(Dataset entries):
• • •
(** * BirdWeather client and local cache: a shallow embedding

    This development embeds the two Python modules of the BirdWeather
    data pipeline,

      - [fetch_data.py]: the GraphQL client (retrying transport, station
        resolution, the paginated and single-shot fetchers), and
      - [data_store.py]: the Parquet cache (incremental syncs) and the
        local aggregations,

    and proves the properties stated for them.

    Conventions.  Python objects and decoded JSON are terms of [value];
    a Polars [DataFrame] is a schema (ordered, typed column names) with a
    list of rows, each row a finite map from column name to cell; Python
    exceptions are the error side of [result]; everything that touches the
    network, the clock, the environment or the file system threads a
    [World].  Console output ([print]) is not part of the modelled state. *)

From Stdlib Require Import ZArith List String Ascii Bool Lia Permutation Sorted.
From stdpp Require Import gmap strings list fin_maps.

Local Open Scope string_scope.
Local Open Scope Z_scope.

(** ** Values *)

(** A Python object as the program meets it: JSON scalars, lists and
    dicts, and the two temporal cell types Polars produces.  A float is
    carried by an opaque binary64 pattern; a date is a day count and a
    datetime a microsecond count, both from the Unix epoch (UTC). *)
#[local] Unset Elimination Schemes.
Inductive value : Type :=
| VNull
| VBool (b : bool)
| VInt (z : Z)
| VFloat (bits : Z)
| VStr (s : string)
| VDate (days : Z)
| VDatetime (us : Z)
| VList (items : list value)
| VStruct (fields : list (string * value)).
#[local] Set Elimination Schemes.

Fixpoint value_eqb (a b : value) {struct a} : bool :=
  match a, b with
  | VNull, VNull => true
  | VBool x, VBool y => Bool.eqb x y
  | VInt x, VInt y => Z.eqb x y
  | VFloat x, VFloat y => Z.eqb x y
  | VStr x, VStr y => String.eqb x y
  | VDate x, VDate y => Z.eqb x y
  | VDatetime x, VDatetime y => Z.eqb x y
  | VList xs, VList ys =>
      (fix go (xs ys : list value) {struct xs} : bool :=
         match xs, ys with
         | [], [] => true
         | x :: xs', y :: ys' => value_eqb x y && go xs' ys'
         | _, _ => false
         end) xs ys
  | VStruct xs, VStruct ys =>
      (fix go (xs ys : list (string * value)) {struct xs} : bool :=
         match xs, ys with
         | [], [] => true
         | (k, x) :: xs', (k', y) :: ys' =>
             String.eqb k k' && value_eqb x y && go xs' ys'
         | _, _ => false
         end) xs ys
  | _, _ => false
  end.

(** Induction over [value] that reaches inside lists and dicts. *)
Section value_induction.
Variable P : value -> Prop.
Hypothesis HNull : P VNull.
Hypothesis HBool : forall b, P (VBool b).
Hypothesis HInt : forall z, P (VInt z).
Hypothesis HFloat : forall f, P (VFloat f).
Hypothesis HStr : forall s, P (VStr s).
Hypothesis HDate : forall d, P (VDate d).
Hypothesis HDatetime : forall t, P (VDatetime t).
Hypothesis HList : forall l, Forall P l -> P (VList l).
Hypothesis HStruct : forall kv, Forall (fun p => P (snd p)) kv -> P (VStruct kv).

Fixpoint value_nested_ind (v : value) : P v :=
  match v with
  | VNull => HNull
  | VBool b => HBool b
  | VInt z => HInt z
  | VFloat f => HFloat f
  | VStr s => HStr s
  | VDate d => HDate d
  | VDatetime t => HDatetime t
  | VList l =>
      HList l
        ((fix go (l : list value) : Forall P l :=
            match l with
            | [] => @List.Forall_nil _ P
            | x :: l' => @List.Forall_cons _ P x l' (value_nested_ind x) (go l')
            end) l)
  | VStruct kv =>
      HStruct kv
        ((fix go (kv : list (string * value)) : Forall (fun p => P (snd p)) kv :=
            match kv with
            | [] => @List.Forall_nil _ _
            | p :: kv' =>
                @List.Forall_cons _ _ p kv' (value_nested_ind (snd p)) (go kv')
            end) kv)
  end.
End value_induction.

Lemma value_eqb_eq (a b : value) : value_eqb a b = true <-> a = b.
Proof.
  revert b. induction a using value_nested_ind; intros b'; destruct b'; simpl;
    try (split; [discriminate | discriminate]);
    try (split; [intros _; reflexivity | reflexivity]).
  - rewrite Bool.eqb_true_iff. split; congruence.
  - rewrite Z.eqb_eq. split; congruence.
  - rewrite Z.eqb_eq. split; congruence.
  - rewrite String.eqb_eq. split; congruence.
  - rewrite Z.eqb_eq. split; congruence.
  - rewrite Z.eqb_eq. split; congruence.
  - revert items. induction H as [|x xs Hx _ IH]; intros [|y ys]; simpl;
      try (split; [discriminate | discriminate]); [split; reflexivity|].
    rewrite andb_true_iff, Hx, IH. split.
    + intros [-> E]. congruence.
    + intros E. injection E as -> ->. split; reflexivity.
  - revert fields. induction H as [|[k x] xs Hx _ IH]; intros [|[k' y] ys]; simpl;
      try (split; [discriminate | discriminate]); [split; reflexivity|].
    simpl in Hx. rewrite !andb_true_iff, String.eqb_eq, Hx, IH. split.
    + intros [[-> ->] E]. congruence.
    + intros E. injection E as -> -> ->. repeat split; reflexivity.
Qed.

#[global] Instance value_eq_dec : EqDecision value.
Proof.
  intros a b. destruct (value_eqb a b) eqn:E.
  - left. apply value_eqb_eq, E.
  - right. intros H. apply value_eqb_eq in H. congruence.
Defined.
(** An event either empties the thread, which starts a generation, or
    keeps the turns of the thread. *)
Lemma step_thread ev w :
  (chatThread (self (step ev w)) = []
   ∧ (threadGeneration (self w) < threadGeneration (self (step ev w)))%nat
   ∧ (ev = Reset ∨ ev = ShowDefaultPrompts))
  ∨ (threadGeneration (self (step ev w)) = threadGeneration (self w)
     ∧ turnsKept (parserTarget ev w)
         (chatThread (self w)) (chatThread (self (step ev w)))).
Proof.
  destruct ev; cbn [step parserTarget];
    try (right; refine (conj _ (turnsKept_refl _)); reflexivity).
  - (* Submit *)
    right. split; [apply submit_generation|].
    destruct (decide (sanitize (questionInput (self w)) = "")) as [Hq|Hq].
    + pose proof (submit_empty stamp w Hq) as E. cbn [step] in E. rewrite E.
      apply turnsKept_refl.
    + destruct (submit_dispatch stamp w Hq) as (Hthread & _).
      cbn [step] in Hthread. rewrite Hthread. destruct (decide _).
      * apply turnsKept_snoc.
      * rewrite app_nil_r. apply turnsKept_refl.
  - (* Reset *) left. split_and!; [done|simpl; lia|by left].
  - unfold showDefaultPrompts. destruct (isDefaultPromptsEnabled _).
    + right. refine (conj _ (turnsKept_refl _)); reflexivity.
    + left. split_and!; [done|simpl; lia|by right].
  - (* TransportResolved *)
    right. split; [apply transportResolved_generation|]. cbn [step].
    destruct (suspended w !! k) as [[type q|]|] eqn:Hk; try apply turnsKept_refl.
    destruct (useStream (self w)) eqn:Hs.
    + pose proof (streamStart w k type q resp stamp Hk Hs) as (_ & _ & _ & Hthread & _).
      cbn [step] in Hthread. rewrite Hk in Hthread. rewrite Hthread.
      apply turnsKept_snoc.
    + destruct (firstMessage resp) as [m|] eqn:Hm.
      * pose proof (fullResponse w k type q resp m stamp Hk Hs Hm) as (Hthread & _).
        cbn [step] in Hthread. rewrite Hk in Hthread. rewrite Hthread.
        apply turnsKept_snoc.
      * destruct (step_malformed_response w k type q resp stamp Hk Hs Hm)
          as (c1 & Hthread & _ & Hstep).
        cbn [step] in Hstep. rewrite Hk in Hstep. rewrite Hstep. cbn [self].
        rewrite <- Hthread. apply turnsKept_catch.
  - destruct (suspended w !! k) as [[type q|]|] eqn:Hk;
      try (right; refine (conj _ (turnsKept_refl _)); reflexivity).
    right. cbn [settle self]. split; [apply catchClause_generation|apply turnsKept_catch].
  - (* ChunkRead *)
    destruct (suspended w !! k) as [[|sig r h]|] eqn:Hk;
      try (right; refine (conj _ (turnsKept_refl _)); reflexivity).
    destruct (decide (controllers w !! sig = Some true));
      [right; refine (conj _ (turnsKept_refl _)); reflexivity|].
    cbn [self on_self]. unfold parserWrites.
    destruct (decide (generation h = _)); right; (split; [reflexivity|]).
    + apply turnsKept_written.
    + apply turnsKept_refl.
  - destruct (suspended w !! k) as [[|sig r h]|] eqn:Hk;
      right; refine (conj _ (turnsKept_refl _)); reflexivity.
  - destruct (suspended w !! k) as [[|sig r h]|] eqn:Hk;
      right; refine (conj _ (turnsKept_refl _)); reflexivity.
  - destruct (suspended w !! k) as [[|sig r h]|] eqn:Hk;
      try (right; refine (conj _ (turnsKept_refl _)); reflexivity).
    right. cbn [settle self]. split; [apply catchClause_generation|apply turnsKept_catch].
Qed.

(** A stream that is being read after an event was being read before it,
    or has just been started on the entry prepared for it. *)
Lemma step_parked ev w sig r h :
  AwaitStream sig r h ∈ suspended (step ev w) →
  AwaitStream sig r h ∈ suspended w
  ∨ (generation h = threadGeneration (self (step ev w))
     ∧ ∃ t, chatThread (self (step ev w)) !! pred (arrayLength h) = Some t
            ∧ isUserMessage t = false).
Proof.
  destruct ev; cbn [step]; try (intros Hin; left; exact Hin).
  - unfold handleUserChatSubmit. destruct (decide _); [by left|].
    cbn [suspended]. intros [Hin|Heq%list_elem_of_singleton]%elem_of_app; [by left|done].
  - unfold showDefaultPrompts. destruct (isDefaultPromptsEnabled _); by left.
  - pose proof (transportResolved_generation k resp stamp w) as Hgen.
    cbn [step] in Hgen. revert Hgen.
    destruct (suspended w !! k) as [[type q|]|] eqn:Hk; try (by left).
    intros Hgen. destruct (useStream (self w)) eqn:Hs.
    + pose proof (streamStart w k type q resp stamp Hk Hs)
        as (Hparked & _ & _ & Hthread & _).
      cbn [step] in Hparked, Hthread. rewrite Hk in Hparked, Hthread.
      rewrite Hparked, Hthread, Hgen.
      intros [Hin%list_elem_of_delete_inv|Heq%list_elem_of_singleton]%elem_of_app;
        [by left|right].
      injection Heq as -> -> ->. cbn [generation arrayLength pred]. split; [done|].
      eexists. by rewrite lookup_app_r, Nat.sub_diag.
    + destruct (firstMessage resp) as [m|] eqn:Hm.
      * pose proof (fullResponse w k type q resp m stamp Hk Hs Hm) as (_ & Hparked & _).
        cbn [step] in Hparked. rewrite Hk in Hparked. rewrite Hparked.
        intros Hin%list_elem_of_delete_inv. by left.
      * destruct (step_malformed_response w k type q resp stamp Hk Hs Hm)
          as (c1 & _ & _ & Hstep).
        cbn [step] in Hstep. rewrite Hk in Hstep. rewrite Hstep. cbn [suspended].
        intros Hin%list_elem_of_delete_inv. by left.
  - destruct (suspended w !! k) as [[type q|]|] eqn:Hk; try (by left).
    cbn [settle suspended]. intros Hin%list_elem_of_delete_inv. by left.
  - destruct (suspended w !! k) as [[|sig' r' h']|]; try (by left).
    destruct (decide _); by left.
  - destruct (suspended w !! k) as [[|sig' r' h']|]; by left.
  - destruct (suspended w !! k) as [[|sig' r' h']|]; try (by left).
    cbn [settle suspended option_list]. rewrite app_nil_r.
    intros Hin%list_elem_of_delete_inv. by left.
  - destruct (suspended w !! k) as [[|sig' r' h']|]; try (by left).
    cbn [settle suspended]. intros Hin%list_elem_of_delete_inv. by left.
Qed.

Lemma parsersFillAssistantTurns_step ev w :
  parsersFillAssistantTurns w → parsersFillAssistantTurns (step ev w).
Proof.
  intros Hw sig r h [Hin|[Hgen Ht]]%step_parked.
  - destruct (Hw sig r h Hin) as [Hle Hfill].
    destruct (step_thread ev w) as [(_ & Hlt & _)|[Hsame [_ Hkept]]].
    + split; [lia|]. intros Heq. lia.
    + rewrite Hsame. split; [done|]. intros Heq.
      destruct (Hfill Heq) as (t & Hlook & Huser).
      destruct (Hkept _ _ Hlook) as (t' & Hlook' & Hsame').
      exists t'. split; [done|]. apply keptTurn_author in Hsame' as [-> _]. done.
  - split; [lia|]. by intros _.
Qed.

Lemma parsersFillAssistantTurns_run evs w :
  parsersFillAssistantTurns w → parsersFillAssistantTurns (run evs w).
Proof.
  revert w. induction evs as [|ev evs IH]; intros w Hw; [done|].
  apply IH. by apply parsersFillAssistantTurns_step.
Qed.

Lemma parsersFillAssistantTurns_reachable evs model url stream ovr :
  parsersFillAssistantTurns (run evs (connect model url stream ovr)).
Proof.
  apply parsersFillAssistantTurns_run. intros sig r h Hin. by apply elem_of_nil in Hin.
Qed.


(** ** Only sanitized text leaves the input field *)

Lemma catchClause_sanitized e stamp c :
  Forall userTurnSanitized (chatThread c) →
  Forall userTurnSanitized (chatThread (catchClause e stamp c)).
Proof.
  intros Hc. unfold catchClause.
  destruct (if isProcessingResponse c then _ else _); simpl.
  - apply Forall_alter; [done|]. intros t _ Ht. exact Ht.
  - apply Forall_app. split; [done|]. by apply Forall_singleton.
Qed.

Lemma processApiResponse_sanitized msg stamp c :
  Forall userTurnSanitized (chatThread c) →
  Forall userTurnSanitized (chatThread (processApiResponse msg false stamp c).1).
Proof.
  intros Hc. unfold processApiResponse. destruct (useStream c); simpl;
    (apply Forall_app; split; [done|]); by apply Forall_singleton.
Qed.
• • •
Reproduce each line of the records in which the word "Elimination" appears.

#[local] Unset Elimination Schemes.
#[local] Set Elimination Schemes.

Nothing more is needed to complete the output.